Daniel Clarke Waugh is a historian based at the University of Washington. He did his undergraduate work at Yale University, and in 1963 graduated with a B.A. in Physics. In 1965, he finished his Master's on the Regional Studies of the Soviet Union at Harvard University, and seven years later he completed his Ph.D. at the same institution. The same year, 1972, he began his employment at the University of Washington, and has remained there ever since. He taught in three different departments, namely the departments of History, International Studies, and Slavic and East European Languages and Literature until 2006. His main academic interests are Central Asia and medieval and early modern Russia, although he once focused on Ottoman history. He is the director of the Silk Road Seattle project and editor of the annual journal of the Silkroad Foundation.

==Publications==
===Books===
- Slavianskie rukopisi Sobraniia grafa F. A. Tolstogo: Materialy k istorii sobraniia i ukazateli nyneshnikh i prezhnikh shifrov (The Slavic Manuscripts in the Collection of Count F. A. Tolstoi: Materials on the History of the Collection and Indexes to the Current and Former Code Numbers), (Zug, Switzerland: Inter Documentation Company, 1977; 2nd ed., Leningrad: Biblioteka Akademii nauk SSSR, 1980)
- The Great Turkes Defiance: On the History of the Apocryphal Correspondence of the Ottoman Sultan in Its Muscovite and Russian Variants, with a foreword by Academician Dmitrii Sergeevich Likhachev, (Columbus, Ohio: Slavica Publishers, 1978)
- (editor), Essays in Honor of A. A. Zimin, Columbus, O.: Slavica: 1985
- (co-editor with M. Holt Ruffin), Civil Society in Central Asia, (Seattle: University of Washington Press, 1999)
- (Contributor; co-editor), Vagabond Life: The Caucasus Writings of George Kennan.
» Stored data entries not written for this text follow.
(** A framework run whose training fires the metric reporter [cb] once
    and then succeeds with [res], the trainer as it was. *)
Definition training_that_reports (cb : tune.TuneReportCallback.t)
    (res : results) (me : ray_horovod.Worker) (tr : Trainer)
    : M (results * Trainer) :=
  tune.TuneReportCallback._handle cb tr;;
  ret (res, tr).

(** A framework run that always succeeds and leaves the object store as
    it found it. *)
Definition well_behaved (fit : ray_horovod.Worker -> Trainer -> M (results * Trainer))
    : Prop :=
  ∀ me tr w, ∃ res tr' w',
    fit me tr w = (Ok (res, tr'), w') ∧ objects w' = objects w.

End Vocabulary.

(** ** Sample data *)

Module Sample.

#[global] Instance host : HostTypes :=
  {| scalar := Z; state_dict := list Z; snapshot := string; results := nat |}.

Definition metrics : gmap string tensor :=
  <["val_loss" := [5%Z]]> (<["val_acc" := [9%Z]]> ∅).

Definition fitting : Trainer :=
  mkTrainer false metrics 12 "snapshot@12" [1%Z; 2%Z]
    (Some (mkModelCheckpoint (Some "epoch=0.ckpt"))) false None false.

Definition sanity_checking : Trainer :=
  mkTrainer true ∅ 0 "snapshot@0" [1%Z; 2%Z]
    (Some (mkModelCheckpoint (Some ""))) false None false.

Definition empty_queue : QueueActor := mkQueueActor 0 [].

(** A worker of rank [r] whose session holds queue 0. *)
Definition worker_world (r : nat) : World :=
  mkWorld (Some r) (Some 0) [] (<[0 := empty_queue]> ∅) [].

(** A driver process before a run: no session, nothing stored, no queue. *)
Definition quiet_world : World := mkWorld None None [] ∅ [].

Definition report_all : tune.TuneReportCallback.t :=
  tune.TuneReportCallback.__init__ tune.MetricsNone (tune.OnStr "validation_end").

Definition report_empty_list : tune.TuneReportCallback.t :=
  tune.TuneReportCallback.__init__ (tune.MetricsList [])
    (tune.OnStr "validation_end").

Definition report_loss : tune.TuneReportCallback.t :=
  tune.TuneReportCallback.__init__ (tune.MetricsList ["val_loss"])
    (tune.OnStr "validation_end").

Definition report_renamed : tune.TuneReportCallback.t :=
  tune.TuneReportCallback.__init__
    (tune.MetricsDict [("loss", "val_loss"); ("mean_accuracy", "val_acc")])
    (tune.OnStr "validation_end").

Definition report_f1 : tune.TuneReportCallback.t :=
  tune.TuneReportCallback.__init__ (tune.MetricsList ["val_loss"; "val_f1"])
    (tune.OnStr "validation_end").

Definition checkpointer : tune._TuneCheckpointCallback.t :=
  tune._TuneCheckpointCallback.__init__ "checkpoint" (tune.OnStr "validation_end").

Definition combined : tune.TuneReportCheckpointCallback.t :=
  tune.TuneReportCheckpointCallback.__init__ (tune.MetricsList ["val_loss"])
    "trainer.ckpt" (tune.OnStr "validation_end").

(** A framework run that trains the model and saves a best checkpoint. *)
Definition fit (me : ray_horovod.Worker) (tr : Trainer) : M (results * Trainer) :=
  ret (10 + ray_horovod.rank me,
       set_best_model_path (Some "best.ckpt") (set_model [7%Z; 8%Z] tr)).

Definition accelerator : ray_horovod.HorovodRayAccelerator.t :=
  ray_horovod.HorovodRayAccelerator.mk "horovod_ray" 1 2 false (Some fitting)
    (Some (ray_horovod.start 1 2)).

Definition tuning : Install := mkInstall true true true.

(** The object store after the driver put the trainer in it. *)
Definition cluster_world : World := mkWorld None None [Some fitting] ∅ [].

(** The same, with the relay queue of a Tune session behind handle 0. *)
Definition tuned_cluster_world : World :=
  mkWorld None None [Some fitting] (<[0 := empty_queue]> ∅) [].

Definition returned : list ray_horovod.HorovodRayAccelerator.RunResult :=
  [Some (10, [7%Z; 8%Z], Some "best.ckpt"); None].

End Sample.

(** * Properties *)

Import tune.

Ltac unfold_M :=
  unfold mbind, M_bind, bind, mret, M_ret, ret, raise, lift, modify, gets in *.

Section ReportLemmas.
Context `{HostTypes}.

Lemma scalar_of_item (v : tensor) (x : scalar) :
  scalar_of v = Some x ↔ item v = Ok x.
Proof.
  unfold scalar_of. destruct (item v); split; intros; simplify_eq; done.
Qed.

Lemma all_items_ok (cm : gmap string tensor) :
  map_Forall (fun _ v => is_Some (scalar_of v)) cm →
  all_items cm = Ok (omap scalar_of cm).
Proof.
  unfold all_items.
  apply (map_fold_weak_ind (fun r m =>
    map_Forall (fun _ v => is_Some (scalar_of v)) m → r = Ok (omap scalar_of m))).
  - intros _. by rewrite omap_empty.
  - intros k v m r Hk IH Hall.
    apply map_Forall_insert in Hall as [[x Hx] Hm]; [|done].
    rewrite (IH Hm). apply scalar_of_item in Hx as Hi. rewrite Hi.
    f_equal. symmetry. by apply omap_insert_Some.
Qed.



Lemma NoDup_fst_functional (keys : list (string * string)) :
  NoDup keys.*1 → functional keys.
Proof.
  intros Hnd k m m' Hm Hm'.
  apply list_elem_of_lookup in Hm as [i Hi].
  apply list_elem_of_lookup in Hm' as [j Hj].
  assert (i = j) as ->.
  { apply (NoDup_lookup keys.*1 i j k); [done| |]; rewrite list_lookup_fmap.
    - by rewrite Hi.
    - by rewrite Hj. }
  congruence.
Qed.

Lemma report_loop_ok (cm : gmap string tensor) (keys : list (string * string))
    (acc : gmap string scalar) :
  Forall (available cm) keys →
  ∃ d, report_loop cm keys acc = Ok d
       ∧ dom d = dom acc ∪ list_to_set keys.*1
       ∧ (∀ k, k ∉ keys.*1 → d !! k = acc !! k)
       ∧ (functional keys → ∀ k m, (k, m) ∈ keys → d !! k = cm !! m ≫= scalar_of).
Proof.
  revert acc. induction keys as [|[k0 m0] keys IH]; intros acc Hav.
  - exists acc. split_and!; [done| |done|].
    { simpl. by rewrite (right_id_L ∅ (∪)). }
    intros _ k m Hin. by apply elem_of_nil in Hin.
  - apply Forall_cons in Hav as [[x Hx] Hav]. simpl in Hx.
    destruct (cm !! m0) as [v|] eqn:Hm0; [|done]. simpl in Hx.
    apply scalar_of_item in Hx as Hi.
    destruct (IH (<[k0 := x]> acc) Hav) as (d & Hd & Hdom & Hout & Hin).
    exists d. simpl. rewrite Hm0, Hi. split_and!; [done| | |].
    + rewrite Hdom, dom_insert_L. cbn.
      by rewrite (comm_L (∪) {[k0]} (dom acc)), <-(assoc_L (∪)).
    + intros k Hk. cbn in Hk. apply not_elem_of_cons in Hk as [Hne Hk].
      rewrite (Hout k Hk). by rewrite lookup_insert_ne.
    + intros Hfun k m Hkm.
      assert (functional keys) as Hfun'.
      { intros k1 m1 m1' H1 H2. eapply Hfun; by apply list_elem_of_further. }
      destruct (decide ((k, m) ∈ keys)) as [Hin'|Hnin]; [by apply Hin|].
      apply elem_of_cons in Hkm as [Heq|?]; [|done]. simplify_eq.
      destruct (decide (k0 ∈ keys.*1)) as [Hk0|Hk0].
      * apply list_elem_of_fmap in Hk0 as ([k1 m1] & -> & Hk1). simpl in *.
        assert (m1 = m0) as ->.
        { eapply Hfun; [by apply list_elem_of_further|apply list_elem_of_here]. }
        done.
      * rewrite (Hout _ Hk0), lookup_insert_eq, Hm0. simpl. done.
Qed.


End ReportLemmas.

Section TuneClaims.
Context `{HostTypes}.

Lemma pending_enqueue_at (h : nat) (a : Action) (w : World) :
  is_Some (relay w !! h) → pending h (enqueue_at h a w) = pending h w ++ [a].
Proof.
  intros [q Hq]. unfold pending, enqueue_at. simpl.
  by rewrite lookup_alter_eq, Hq.
Qed.

Lemma pending_enqueue_at_ne (h h' : nat) (a : Action) (w : World) :
  h ≠ h' → pending h' (enqueue_at h a w) = pending h' w.
Proof.
  intros Hne. unfold pending, enqueue_at. simpl. by rewrite lookup_alter_ne.
Qed.

Lemma report_handle_rank0 (self : TuneReportCallback.t) (trainer : Trainer)
    (w : World) :
  session_rank w = Some 0 →
  TuneReportCallback._handle self trainer w =
    match TuneReportCallback._get_report_dict self trainer with
    | Ok (Some d) => session.put_queue (Report d) w
    | Ok None => (Ok tt, w)
    | Raise e => (Raise e, w)
    end.
Proof.
  intros Hr. unfold TuneReportCallback._handle, session.get_actor_rank.
  unfold_M. rewrite Hr. simpl.
  by destruct (TuneReportCallback._get_report_dict self trainer) as [[d|]|e].
Qed.

Lemma report_handle_other_rank (self : TuneReportCallback.t) (trainer : Trainer)
    (w : World) :
  session_rank w ≠ Some 0 →
  TuneReportCallback._handle self trainer w = (Ok tt, w).
Proof.
  intros Hr. unfold TuneReportCallback._handle, session.get_actor_rank.
  unfold_M. by rewrite bool_decide_eq_false_2.
Qed.

Lemma put_queue_active (a : Action) (w : World) (h : nat) :
  session_queue w = Some h →
  session.put_queue a w = (Ok tt, enqueue_at h a w).
Proof. intros Hq. unfold session.put_queue. unfold_M. by rewrite Hq. Qed.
Ed. with Intr. and Afterword by Frith Maier, with contributions by Daniel C. Waugh (Seattle, University of Washington Press, 2003)
- Istoriia odnoi knigi: Viatka i "ne-sovremennost'" russkoi kul'tury v epokhu Petra Velikogo (The History of a Book: Viatka and the Non-Modernity of Russian Culture in the Age of Peter the Great), (St. Petersburg: Izdatel'stvo "Dmitrii Bulanin," 2003)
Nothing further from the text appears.